How Many Awards Did Billie Holiday Win?
Since 1973, actors have been winning awards for playing Billie Holiday. Andra Day is the latest example for her performance in The United States vs. Billie Holiday. But did Holiday win any awards in her lifetime? She was one of the most successful jazz singers of the 1930s and beyond.
Why is Billie Holiday so important?
Holiday was one of the most successful jazz singers of her time. Her career began in the 1930s, when she started singing in Harlem nightclubs. She reached new heights when she started making music with Benny Goodman in 1933.

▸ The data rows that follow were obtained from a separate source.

(** The writes in order up to the first that fails; what the file holds then,
    and whether all were done. *)
Fixpoint write_all (io : write_answers) (n : nat) (items : list dump_item) (out : list Z) : outcome (list Z * bool) :=
  match items with
  | [] => mret (out, true)
  | item :: items =>
    bytes ← (match item with Object b | Array_ b => b end);
    let empty_object := match item with Object _ => bool_decide (bytes = []) | Array_ _ => false end in
    if (empty_object : bool) then mret (out, false) else
    match io n with
    | Some k => mret (out ++ take k bytes, false)
    | None => write_all io (S n) items (out ++ bytes)
    end
  end.

(** The first [n] entries of an array in memory. *)
Definition entries (n : Z) (l : list Z) : outcome (list Z) :=
  if Z.of_nat (length l) <? n then Undef OutOfBounds else mret (take (Z.to_nat n) l).

Definition words_bytes (l : list Z) : list Z := l ≫= le_bytes 8.

Section dump.
Context {HA : Arch}.

Definition sizeof_pt_regs : Z := 8 * pt_regs_words.

Definition dump_items (info : gu_stack_info) : list dump_item :=
  [Object (mret (le_bytes 4 (u32 (si_pid info))));
   Object (mret (le_bytes 8 (stack_size info)));
   Object (mret (le_bytes 8 (flags info)));
   Object (mret (le_bytes 8 sizeof_pt_regs));
   Object (words ← deref (regs info); words ← entries pt_regs_words words; mret (words_bytes words));
   Object (if stack_size info =? 0 then mret [] else data ← deref (stack_data info); entries (stack_size info) data);
   Object (mret (le_bytes 8 (ustack_fp_level info)));
   Array_ (words ← entries (ustack_fp_level info) (ustack_fp info); mret (words_bytes words))].
End dump.

(** ** Related files *)

(** What copying the related files does: lines written to the saved maps, files
    copied, and the vDSO written. *)
Inductive dump_action : Type :=
  | PutLine (line : text)
  | CopyFile (from to : text)
  | DumpVdso (to : text).

(** The answers for one line: [fputs], and the three allocations. *)
Record line_answers : Type := mk_answers {
  la_fputs : bool;
  la_strdup : bool;
  la_join_from : bool;
  la_join_to : bool;
}.

(** [strchr(line, '/')] *)
Fixpoint from_slash (l : text) : option text :=
  match l with
  | [] => None
  | c :: l' => if decide (c = slash) then Some l else from_slash l'
  end.

(** [strrchr(bin_path, '/') + 1] *)
Definition after_last_slash (l : text) : option text :=
  (fun d => drop (S (length d)) l) <$> before_last_slash l.
(* ===== verification/ProcStat.v ===== *)
(** * The identity of a process: [gu_get_pid_unique_id] of [src/gu_stacktrace.c], lines 1958-1991

    A process is identified by its start time, field 22 of [/proc/<pid>/stat].
    The second field is the command name in parentheses, which may contain
    spaces and parentheses itself, so the fields are counted from the last
    closing one.  [Context] takes the result from its environment; here it is
    computed from the contents of the file. *)

From Stdlib Require Import Ascii.
From stdpp Require Import strings pretty.
From S2P Require Import Prelude Maps PathWalk DebugFile Dump.

(** [strrchr(l, c) + 1] *)
Fixpoint after_last (c : ascii) (l : text) : option text :=
  match l with
  | [] => None
  | x :: l => match after_last c l with Some r => Some r | None => if decide (x = c) then Some l else None end
  end.

(** [while ( *cur && !isspace( *cur)) cur++;] *)
Fixpoint skip_word (l : text) : text :=
  match l with
  | c :: l' => if isspace c then l else skip_word l'
  | [] => []
  end.

(** The loop over the fields: [n] of them are skipped before the one that is
    read; 0 when the line ends or the field is not a number. *)
Fixpoint stat_field (n : nat) (cur : text) : Z :=
  let cur := skip_space cur in
  if decide (cur = []) then 0 else
  match n with
  | S n => stat_field n (skip_word cur)
  | O => let '(parsed, errno, rest) := strtoull cur in if errno || bool_decide (rest = cur) then 0 else parsed
  end.

(** The start time in the file; [None] is a failing [fopen]. *)
Definition stat_start_time (file : option text) : Z :=
  match file with
  | None | Some [] => 0
  | Some content =>
    match after_last ")"%char (c_str (fgets 4095 content).1) with
    | None => 0
    | Some cur => stat_field 19 cur
    end
  end.

(** ** Reading numbers back *)

Lemma digit_char_value x : (x < 10)%N -> dec_digit (pretty_N_char x) = Some (Z.of_N x) /\ isspace (pretty_N_char x) = false.
Proof.
  intros Hx. assert (H : x = 0%N \/ x = 1%N \/ x = 2%N \/ x = 3%N \/ x = 4%N \/ x = 5%N \/ x = 6%N \/ x = 7%N \/ x = 8%N \/ x = 9%N) by lia.
  repeat destruct H as [->|H]; [done..|by rewrite H].
Qed.

(** The digits of a number, then whatever follows them. *)
Lemma dec_digits_go x s rest :
  exists k, dec_digits 0 (txt (pretty_N_go x s) ++ rest) = (let '(v, j, r) := dec_digits (Z.of_N x) (txt s ++ rest) in (v, (k + j)%nat, r)) /\
    ((0 < x)%N -> (0 < k)%nat).
Proof.
  revert s. induction (N.lt_wf_0 x) as [x _ IH]; intros s. destruct (decide (0 < x)%N) as [Hx|Hx].
  - rewrite pretty_N_go_step by done.
    destruct (IH (x `div` 10)%N (N.div_lt x 10 Hx eq_refl) (String (pretty_N_char (x `mod` 10)) s)) as (k & -> & _).
    destruct (digit_char_value (x `mod` 10)) as [Hd _]; [by apply N.mod_lt|].
    change (txt (String (pretty_N_char (x `mod` 10)) s) ++ rest) with (pretty_N_char (x `mod` 10) :: txt s ++ rest). cbn [dec_digits]. rewrite Hd.
    replace (10 * Z.of_N (x `div` 10) + Z.of_N (x `mod` 10)) with (Z.of_N x) by (pose proof (N.div_mod x 10); lia).
    destruct (dec_digits (Z.of_N x) (txt s ++ rest)) as [[v j] r]. exists (S k). split; [|lia]. f_equal. f_equal. lia.
  - assert (x = 0%N) as -> by lia. rewrite pretty_N_go_0. exists O. split; [|lia]. by destruct (dec_digits _ _) as [[v j] r].
Qed.

Lemma dec_digits_decimal v rest :
  0 <= v -> match rest with [] => True | c :: _ => dec_digit c = None end ->
  exists k, dec_digits 0 (decimal v ++ rest) = (v, S k, rest).
Proof.
  intros Hv Hr. assert (Hend : forall a, dec_digits a rest = (a, O, rest)) by (intros a; destruct rest as [|c l]; [done|cbn; by rewrite Hr]).
  unfold decimal. destruct v as [|p|p]; [|..|lia].
  - exists O. change (txt (pretty 0) ++ rest) with ("0"%char :: rest). cbn [dec_digits]. change (dec_digit "0"%char) with (Some 0). cbn iota beta. by rewrite Hend.
  - change (pretty (Z.pos p)) with (pretty (N.pos p)). unfold pretty, pretty_N. rewrite decide_False by done.
    destruct (dec_digits_go (N.pos p) "" rest) as (k & -> & Hk). cbn [txt String.list_ascii_of_string app]. rewrite Hend.
    destruct k; [lia|]. exists (k + 0)%nat. done.
Qed.

(** The first character of a number is a digit. *)
Lemma decimal_head v : 0 <= v -> exists c l, decimal v = c :: l /\ is_Some (dec_digit c).
Proof.
  intros Hv. destruct (dec_digits_decimal v []) as [k E]; [done|done|]. rewrite app_nil_r in E.
  destruct (decimal v) as [|c l]; [done|]. exists c, l. split; [done|]. cbn in E. destruct (dec_digit c); [done|]. by injection E.
Qed.

Lemma digit_not_special c : is_Some (dec_digit c) -> isspace c = false /\ c <> "-"%char /\ c <> "+"%char.
Proof.
  unfold dec_digit. intros [x H]. destruct (_ && _) eqn:E; [|done]. apply andb_true_iff in E as [E1%Z.leb_le E2%Z.leb_le].
  split_and!; [|intros ->; change (code "-"%char) with 45 in E1; lia|intros ->; change (code "+"%char) with 43 in E1; lia]. unfold isspace.
  apply orb_false_iff. split; [apply Z.eqb_neq; lia|]. apply andb_false_iff. right. apply Z.leb_gt. lia.
Qed.

Lemma strtoull_decimal v rest :
  0 <= v < 2 ^ 64 -> match rest with [] => True | c :: _ => dec_digit c = None end ->
  strtoull (decimal v ++ rest) = (v, false, rest).
Proof.
  intros Hv Hr. destruct (dec_digits_decimal v rest) as [k E]; [lia|done|]. destruct (decimal_head v) as (c & l & Ed & Hc); [lia|].
  destruct (digit_not_special c Hc) as (H1 & H2 & H3). unfold strtoull. rewrite Ed in E |- *. cbn [app skip_space]. rewrite H1.
  rewrite !decide_False by done. cbn [app] in E. rewrite E. destruct (Z.leb_spec (2 ^ 64) v); [lia|done].
Qed.

(** ** Skipping fields *)

Lemma skip_word_ok w rest : Forall (fun c => isspace c = false) w -> ends_word rest -> skip_word (w ++ rest) = rest.
Proof.
  intros Hw Hr. induction Hw as [|c w Hc _ IH]; cbn [app skip_word]; [|by rewrite Hc].
  destruct rest as [|c l]; [done|]. cbn in *. by rewrite Hr.
Qed.

Definition spaced (words : list text) : text := words ≫= (fun w => " "%char :: w).

Lemma stat_field_words words v rest :
  Forall word_ok words -> 0 <= v < 2 ^ 64 -> ends_word rest ->
  stat_field (length words) (spaced words ++ " "%char :: decimal v ++ rest) = v.
Proof.
  intros Hw Hv Hr. induction Hw as [|w words [Hne Hsp] Hws IH].
  - destruct (decimal_head v) as (c & l & Ed & Hc); [lia|]. destruct (digit_not_special c Hc) as (H1 & _).
    cbn [spaced mbind list_bind app length stat_field skip_space]. change (isspace " "%char) with true. cbn iota.
    rewrite Ed. cbn [app skip_space]. rewrite H1, decide_False by done. change (c :: l ++ rest) with ((c :: l) ++ rest). rewrite <- Ed.
    rewrite strtoull_decimal; [|lia|].
    + cbn [orb]. rewrite bool_decide_eq_false_2; [done|]. intros E. apply (f_equal length) in E. rewrite Ed, length_app in E. cbn in E. lia.
    + destruct rest as [|x rest]; [done|]. cbn in Hr. destruct (dec_digit x) eqn:Ex; [|done].
      destruct (digit_not_special x) as [Hx _]; [by eexists|]. congruence.
  - destruct w as [|c w]; [done|]. pose proof (Forall_inv Hsp) as Hc.
    change (spaced ((c :: w) :: words)) with (" "%char :: (c :: w) ++ spaced words). cbn [length].
    rewrite <- app_comm_cons, <- app_assoc. cbn [stat_field skip_space app]. change (isspace " "%char) with true. cbn iota.
    rewrite Hc, decide_False by done. rewrite app_comm_cons, skip_word_ok; [exact IH|done|by destruct words].
Qed.

Lemma dec_digits_prefix a l v k r : dec_digits a l = (v, k, r) -> exists p, l = p ++ r /\ Forall (fun c => is_Some (dec_digit c)) p.
Proof.
  revert a v k. induction l as [|c l IH]; intros a v k; cbn [dec_digits]; [intros [= _ _ <-]; by exists []|].
  destruct (dec_digit c) as [d|] eqn:Ed; [|intros [= _ _ <-]; by exists []].
  destruct (dec_digits (10 * a + d) l) as [[v' k'] r'] eqn:E. intros [= _ _ <-]. apply IH in E as (p & -> & Hp).
  exists (c :: p). split; [done|]. constructor; [by eexists|done].
Qed.

Lemma decimal_no_paren v : 0 <= v -> ")"%char ∉ decimal v.
Proof.
  intros Hv Hin. destruct (dec_digits_decimal v []) as [k E]; [done|done|]. apply dec_digits_prefix in E as (p & Ep & Hp).
  rewrite !app_nil_r in Ep. rewrite Ep in Hin. apply (proj1 (Forall_forall _ _) Hp) in Hin. by destruct Hin.
Qed.

Lemma after_last_app c a b : c ∉ b -> after_last c (a ++ c :: b) = Some b.
Proof.
  intros Hb. assert (Hn : after_last c b = None).
  { induction b as [|x b IH]; [done|]. apply not_elem_of_cons in Hb as [Hx Hb]. cbn. by rewrite IH, decide_False by done. }
  induction a as [|x a IH]; cbn [app after_last]; [by rewrite Hn, decide_True by done|by rewrite IH].
Qed.

Lemma fgets_line n l rest : newline ∉ l -> (length l < n)%nat -> fgets n (l ++ newline :: rest) = (l ++ [newline], rest).
Proof.
  revert n. induction l as [|c l IH]; intros n Hl Hn; destruct n as [|n]; cbn in *; try lia; [done|].
  apply not_elem_of_cons in Hl as [Hc Hl]. rewrite decide_False by done. by rewrite IH by (done || lia).
Qed.

(** The line the kernel prints: the pid, the command in parentheses, the fields
    from the third to the twenty-first, the start time, and the rest. *)
Definition stat_line (pid comm : text) (fields : list text) (start_time : Z) (rest : text) : text :=
  pid ++ txt " (" ++ comm ++ ")"%char :: spaced fields ++ " "%char :: decimal start_time ++ rest.

(** ** Properties *)

(** The start time that identifies a process is read correctly whatever its
    command is called: spaces and parentheses in the name do not shift the
    fields. *)
Theorem start_time_exact pid comm fields start_time rest :
  length fields = 19%nat -> Forall word_ok fields -> 0 <= start_time < 2 ^ 64 -> ends_word rest ->
  ")"%char ∉ spaced fields ++ rest ->
  newline ∉ stat_line pid comm fields start_time rest -> NUL ∉ stat_line pid comm fields start_time rest ->
  (length (stat_line pid comm fields start_time rest) < 4095)%nat ->
  stat_start_time (Some (stat_line pid comm fields start_time rest ++ [newline])) = start_time.
Proof.
  intros Hl Hw Hs Hr Hp Hn H0 Hlen. unfold stat_start_time. set (line := stat_line pid comm fields start_time rest) in *.
  destruct (line ++ [newline]) as [|c0 l0] eqn:E; [by destruct line|]. rewrite <- E. clear E c0 l0.
  rewrite fgets_line by done. cbn [fst]. rewrite c_str_id by (rewrite not_elem_of_app; split; [done|rewrite not_elem_of_cons; split; [done|apply not_elem_of_nil]]).
  subst line. unfold stat_line.
  replace ((pid ++ txt " (" ++ comm ++ ")"%char :: spaced fields ++ " "%char :: decimal start_time ++ rest) ++ [newline])
    with ((pid ++ txt " (" ++ comm) ++ ")"%char :: (spaced fields ++ " "%char :: decimal start_time ++ rest ++ [newline]))
    by (repeat (rewrite <- app_assoc || rewrite <- app_comm_cons); done).
  rewrite after_last_app.
  - rewrite <- Hl. apply stat_field_words; [done|done|]. by destruct rest.
  - rewrite not_elem_of_app in Hp. destruct Hp as [Hp1 Hp2]. rewrite not_elem_of_app, not_elem_of_cons, !not_elem_of_app.
    split_and!; [done|done|apply decimal_no_paren; lia|done|rewrite not_elem_of_cons; split; [done|apply not_elem_of_nil]].
Qed.

Lemma start_time_exact_witness :
  stat_start_time (Some (stat_line (txt "7") (txt "a) R (b") (replicate 19 (txt "0")) 123456 (txt " 9 9") ++ [newline])) = 123456.
Proof.
  apply (start_time_exact (txt "7") (txt "a) R (b") (replicate 19 (txt "0")) 123456 (txt " 9 9")); try done.
  - apply Forall_replicate. split; [done|]. by repeat constructor.
  - apply (bool_decide_unpack _). by vm_compute.
  - apply (bool_decide_unpack _). by vm_compute.
  - apply (bool_decide_unpack _). by vm_compute.
  - vm_compute. lia.
Defined.
Definition with_elfs (c : gu_context) v : gu_context :=
  mk_ctx v (cx_maps c) (cx_pids c) (cx_next_deadline_ns c) (cx_timer_started c) (cx_debug c)
    (cx_go_only_buildid c) (cx_stats c) (cx_events c) (cx_ticks c).
Definition with_maps (c : gu_context) v : gu_context :=
  mk_ctx (cx_elfs c) v (cx_pids c) (cx_next_deadline_ns c) (cx_timer_started c) (cx_debug c)
    (cx_go_only_buildid c) (cx_stats c) (cx_events c) (cx_ticks c).
Definition with_pids (c : gu_context) v : gu_context :=
  mk_ctx (cx_elfs c) (cx_maps c) v (cx_next_deadline_ns c) (cx_timer_started c) (cx_debug c)
    (cx_go_only_buildid c) (cx_stats c) (cx_events c) (cx_ticks c).
Definition with_next_deadline (c : gu_context) v : gu_context :=
  mk_ctx (cx_elfs c) (cx_maps c) (cx_pids c) v (cx_timer_started c) (cx_debug c)
    (cx_go_only_buildid c) (cx_stats c) (cx_events c) (cx_ticks c).
Definition with_stats (c : gu_context) v : gu_context :=
  mk_ctx (cx_elfs c) (cx_maps c) (cx_pids c) (cx_next_deadline_ns c) (cx_timer_started c)
    (cx_debug c) (cx_go_only_buildid c) v (cx_events c) (cx_ticks c).
Definition with_events (c : gu_context) v : gu_context :=
  mk_ctx (cx_elfs c) (cx_maps c) (cx_pids c) (cx_next_deadline_ns c) (cx_timer_started c)
    (cx_debug c) (cx_go_only_buildid c) (cx_stats c) v (cx_ticks c).
Definition with_ticks (c : gu_context) v : gu_context :=
  mk_ctx (cx_elfs c) (cx_maps c) (cx_pids c) (cx_next_deadline_ns c) (cx_timer_started c)
    (cx_debug c) (cx_go_only_buildid c) (cx_stats c) (cx_events c) v.
Definition on_stats (f : gu_statistics -> gu_statistics) (c : gu_context) : gu_context :=
  with_stats c (f (cx_stats c)).
Definition notify (c : gu_context) (e : gu_pid_ctx_event) : gu_context :=
  with_events c (cx_events c ++ [e]).
Definition tick (c : gu_context) : gu_context := with_ticks c (S (cx_ticks c)).

(** [x++], [x--] on a [uint64_t], and [if (x) x--;]. *)
Definition incr (x : Z) : Z := x +w 1.
Definition decr (x : Z) : Z := x -w 1.
Definition decr_pos (x : Z) : Z := if x =? 0 then x else x -w 1.

Definition with_cache (e : per_elf_ctx) (l : list parse_cache_entry) : per_elf_ctx :=
  mk_elf (ec_build_id e) (ec_golang e) (ec_symbols e) (ec_names e) (ec_cfi e) l
    (ec_sym_search_size e) (ec_refcnt e) (ec_exec_virt_addr e) (ec_exec_ranges e) (ec_retired e)
    (ec_retire_deadline_ns e).
Definition with_refcnt (e : per_elf_ctx) (n : Z) : per_elf_ctx :=
  mk_elf (ec_build_id e) (ec_golang e) (ec_symbols e) (ec_names e) (ec_cfi e) (ec_cache e)
    (ec_sym_search_size e) n (ec_exec_virt_addr e) (ec_exec_ranges e) (ec_retired e)
    (ec_retire_deadline_ns e).
Definition with_retired (e : per_elf_ctx) (r : bool) (d : Z) : per_elf_ctx :=
  mk_elf (ec_build_id e) (ec_golang e) (ec_symbols e) (ec_names e) (ec_cfi e) (ec_cache e)
    (ec_sym_search_size e) (ec_refcnt e) (ec_exec_virt_addr e) (ec_exec_ranges e) r d.

Definition with_rand (p : per_pid_ctx) (x : Z) : per_pid_ctx :=
  mk_pid (pc_addr p) (pc_elf_ctx_list p) (pc_pid p) (pc_comm p) (pc_golang p) (pc_preload p) (pc_unique_id
    p) (pc_last_maps_load_ns p) (pc_next_maps_reload_ns p) x (pc_private p).
Definition with_schedule (p : per_pid_ctx) (last next : Z) : per_pid_ctx :=
  mk_pid (pc_addr p) (pc_elf_ctx_list p) (pc_pid p) (pc_comm p) (pc_golang p) (pc_preload p) (pc_unique_id
    p) last next (pc_rand_state p) (pc_private p).
Definition with_preload (p : per_pid_ctx) (b : bool) : per_pid_ctx :=
  mk_pid (pc_addr p) (pc_elf_ctx_list p) (pc_pid p) (pc_comm p) (pc_golang p) b (pc_unique_id p)
    (pc_last_maps_load_ns p) (pc_next_maps_reload_ns p) (pc_rand_state p) (pc_private p).
Definition with_private (p : per_pid_ctx) (v : option (list Z)) : per_pid_ctx :=
  mk_pid (pc_addr p) (pc_elf_ctx_list p) (pc_pid p) (pc_comm p) (pc_golang p) (pc_preload p) (pc_unique_id
    p) (pc_last_maps_load_ns p) (pc_next_maps_reload_ns p) (pc_rand_state p) v.

Section context.
Context {HE : Env} {HQ : Qsort}.

(** ** Time *)
Definition gu_monotonic_ns (c : gu_context) : Z * gu_context := (clock_ns (cx_ticks c), tick c).

Definition gu_cache_now_ns (c : gu_context) : Z * gu_context :=
  if cx_timer_started c then
    let timer_now_ns := timer_now (cx_ticks c) in
    if negb (timer_now_ns =? 0) then (timer_now_ns, tick c) else gu_monotonic_ns (tick c)
  else gu_monotonic_ns c.

(** ** Retirement of ELF images

    The functions that take a [struct per_elf_ctx *] take its address. *)

(** [gu_unretire_elf_ctx] on a non-[NULL] context. *)
Definition gu_unretire_elf_ctx (c : gu_context) (a : Z) (activate : bool) : outcome gu_context :=
  e ← deref (cx_elfs c !! a);
  if negb (ec_retired e) then mret c else
  let c := with_elfs c (<[a := with_retired e false 0]> (cx_elfs c)) in
  let c := on_stats (on_retired_elf_ctx_count decr_pos) c in
  mret (if activate then on_stats (on_elf_ctx_count incr) c else c).

(** The memory statistics [clear_elf_ctx] gives back with the tables. *)
Definition drop_tables (symbols : option interval_array) (cfi : option gu_cfi) (sym_search_size : Z)
    (s : gu_statistics) : gu_statistics :=
  let s := match symbols with
           | Some _ => on_symbols_mem_size (fun x => x -w sym_search_size) s
           | None => s
           end in
  match cfi with
  | Some f => on_cfi_data_mem_size (fun x => x -w cfi_data_mem_usage f)
                (on_cfi_mem_size (fun x => x -w cfi_mem_usage f) s)
  | None => s
  end.

(** [clear_elf_ctx] on a context of the cache: its tables, names and the object
    itself are freed. *)
Definition clear_elf_ctx (c : gu_context) (a : Z) : outcome gu_context :=
  e ← deref (cx_elfs c !! a);
  let was_retired := ec_retired e in
  c ← (if was_retired then gu_unretire_elf_ctx c a false else mret c);
  let c := on_stats (drop_tables (ec_symbols e) (ec_cfi e) (ec_sym_search_size e)) c in
  let c := with_elfs c (delete a (cx_elfs c)) in
  mret (if negb was_retired then on_stats (on_elf_ctx_count decr_pos) c else c).

(** [gu_retire_elf_ctx]: contexts of the cache have their [gu_ctx] set. *)
Definition gu_retire_elf_ctx (c : gu_context) (a : Z) : outcome gu_context :=
  e ← deref (cx_elfs c !! a);
  if ec_retired e then mret c else
  let '(now_ns, c) := gu_cache_now_ns c in
  let deadline := now_ns +w GU_ELF_RETIRE_TTL_NS in
  let c := with_elfs c (<[a := with_retired e true deadline]> (cx_elfs c)) in
  let c := on_stats (on_elf_ctx_count decr_pos) c in
  let c := on_stats (on_retired_elf_ctx_count incr) c in
  mret (if (cx_next_deadline_ns c =? 0) || (deadline <? cx_next_deadline_ns c)
        then with_next_deadline c deadline else c).

(** The loop of [gu_retired_elf_sweep] over the addresses of the cache. *)
Fixpoint sweep_loop (todo : list Z) (now_ns next_deadline : Z) (c : gu_context)
  : outcome (Z * gu_context) :=
  match todo with
  | [] => mret (next_deadline, c)
  | a :: todo =>
    e ← deref (cx_elfs c !! a);
    if negb (ec_retired e) then sweep_loop todo now_ns next_deadline c else
    if (now_ns =? UINT64_MAX) || (ec_retire_deadline_ns e <=? now_ns) then
      c ← clear_elf_ctx (on_stats (on_retired_elf_expired incr) c) a;
      sweep_loop todo now_ns next_deadline c
    else if (next_deadline =? 0) || (ec_retire_deadline_ns e <? next_deadline)
      then sweep_loop todo now_ns (ec_retire_deadline_ns e) c
      else sweep_loop todo now_ns next_deadline c
  end.

Definition gu_retired_elf_sweep (c : gu_context) (now_ns : Z) : outcome gu_context :=
  if now_ns =? 0 then mret c else
  if negb (now_ns =? UINT64_MAX) &&
     ((retired_elf_ctx_count (cx_stats c) =? 0) ||
      (negb (cx_next_deadline_ns c =? 0) && (now_ns <? cx_next_deadline_ns c))) then mret c else
  '(next, c) ← sweep_loop (map_to_list (cx_elfs c)).*1 now_ns 0 (with_next_deadline c 0);
  mret (with_next_deadline c next).

Definition gu_maybe_sweep_retired_elf (c : gu_context) : outcome gu_context :=
  if retired_elf_ctx_count (cx_stats c) =? 0 then mret c else
  if cx_timer_started c then
    let pending := timer_pending (cx_ticks c) in
    let c := tick c in
    if negb pending then mret c else
    let now_ns := timer_now (cx_ticks c) in
    let c := tick c in
    let '(now_ns, c) := if now_ns =? 0 then gu_monotonic_ns c else (now_ns, c) in
    gu_retired_elf_sweep c now_ns
  else
    let '(now_ns, c) := gu_monotonic_ns c in
    gu_retired_elf_sweep c now_ns.

(** [gu_put_elf_ctx] on a non-[NULL] context. *)
Definition gu_put_elf_ctx (c : gu_context) (a : Z) : outcome gu_context :=
  e ← deref (cx_elfs c !! a);
  let n := decr (ec_refcnt e) in
  let c := with_elfs c (<[a := with_refcnt e n]> (cx_elfs c)) in
  if n =? 0 then gu_retire_elf_ctx c a else mret c.

(** ** Loading an image *)

(** [HASH_FIND] on the build-id. *)
Definition find_build_id (c : gu_context) (id : list Z) : option Z :=
  fst <$> head (filter (fun x => ec_build_id x.2 = id) (map_to_list (cx_elfs c))).

(** Every block the context owns. *)
Definition in_use (c : gu_context) : gset Z := dom (cx_elfs c) ∪ dom (cx_maps c).

Definition add_tables (im : elf_image) (s : gu_statistics) : gu_statistics :=
  let s := match im_symbols im with
           | Some _ => on_symbols_mem_size (fun x => x +w im_sym_search_size im) s
           | None => s
           end in
  match im_cfi im with
  | Some f => on_cfi_data_mem_size (fun x => x +w cfi_data_mem_usage f)
                (on_cfi_mem_size (fun x => x +w cfi_mem_usage f) s)
  | None => s
  end.

(** The loop of [get_elf_exec_virt_addr]. *)
Fixpoint exec_virt_addr_loop (phdrs : list (option GElf_Phdr)) : Z :=
  match phdrs with
  | [] | None :: _ => 0
  | Some ph :: phdrs =>
    if (p_type ph =? PT_LOAD) && negb (Z.land (p_flags ph) PF_X =? 0)
    then p_vaddr ph - (if p_align ph =? 0 then 0 else p_vaddr ph mod p_align ph)
    else exec_virt_addr_loop phdrs
  end.
Definition get_elf_exec_virt_addr (elf : option (list (option GElf_Phdr))) : Z :=
  match elf with None => 0 | Some phdrs => exec_virt_addr_loop phdrs end.

(** The executable ranges and [exec_virt_addr] of an image; [alloc] is the
    [calloc] of the ranges. *)
Definition image_ranges (alloc : bool) (im : elf_image) : list gu_elf_exec_range * Z :=
  let '(ret, ranges) := gu_elf_exec_ranges_load_from_elf alloc (im_phdrs im) in
  (ranges, if ret =? 0 then gu_elf_exec_ranges_first_start ranges
           else get_elf_exec_virt_addr (im_phdrs im)).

In 1935, she released new recordings with Teddy Wilson and musicians from Count Bassie’s band that helped further establish her reputation as one of the best jazz singers in the industry. Fans loved her for her unique vocal sound and the drama she brought to each track.
Her songs like “All of Me,” “Them There Eyes,” “I’m Gonna Lock My Heart,” and “I’ve Got Your Love to Keep Me Warm” are some of her many classics. And while the Billboard charts didn’t exist at this time, there were music charts that measured success. And Holiday frequently found herself on them.
Her music was moving and powerful, and the best example of that was “Strange Fruit.” The song was about lynchings in the American south during the Jim Crow era. It emboldened many listeners, but angered others. Unsurprisingly, white audiences didn’t take well to the song and its clear protest of crimes committed against Black Americans.
How much was Billie Holiday worth when she died?
The song caused such a stir, the Federal Bureau of Narcotics hunted Holiday down throughout her 20-year career. Agent Harry Anslinger hated that she continued her protest by performing the song, so he used Holiday’s heroin addiction as an excuse to imprison her. And thus, preventing her from performing “Strange Fruit.” She spent over a year in prison, but continued to perform the song after her release.
Holiday’s brave protest followed her all the way to her death bed in 1959. She had admitted herself to a hospital to get treatment for liver cirrhosis. Anslinger sent his men to detain her there, and she died on July 17, 1959, with her feet handcuffed to her hospital bed after they barred the medical staff from providing her treatment. She was 44 years old.
Her estate was estimated to be worth $1,000,000 when she died. Control of the estate went to Louis McKay, Holiday’s estranged abusive husband. Although they were estranged, they were still married at the time of her death.
Holiday’s life was filled with struggle. But her legacy lived on in her music, especially in “Strange Fruit.” Day and United States vs. Billie Holiday director Lee Daniels call Holiday the “Godmother of civil rights” because of her steadfast insistence to perform the song.
Billie Holiday awards and recognition
Artists like Frank Sinatra and even Day herself have cited Holiday as their main musical inspiration. As Sinatra said in 1958:
“Billie Holiday..was, and still remains, the greatest single musical influence on me..[and] is unquestionably the most important influence on American popular singing in the last twenty years.”
As for Day, her stage name is inspired by the “All of Me” singer, making her a perfect casting choice for the Daniels film.
In March, Day won a Golden Globe and received an Oscar nomination for her portrayal of the star. In 1973, Diana Ross also got an Oscar nomination for playing Holiday in Lady Day Sings the Blues. In 2014, Audra McDonald won her sixth (and record-breaking) Tony Award for her performance in Lady Day at Emerson’s Bar & Grill.
As for Holiday, she never won a Grammy in her lifetime. That’s largely because the first Grammy Awards were in 1959, the year of her death. But she did receive two posthumous Grammy nomination in 1962 and 1974, and she won a Lifetime Achievement Award at the Grammys in 1987. She received a star on the Hollywood Walk of Fame in 1986.
She was inducted into the Rock and Roll Hall of Fame in 2000, and the National Women’s Hall of Fame in 2011. Holiday also has a collection of music in the Grammy Hall of Fame: “Crazy He Calls Me,” Embraceable You,” “God Bless the Child,” Lady in Satin, Lady Sings the Blues, “Lover Man (Oh, Where Can You Be?),” “My Man,” and “Strange Fruit.”
While she was alive, Esquire Magazine awarded her the Best Female Vocalist title four times.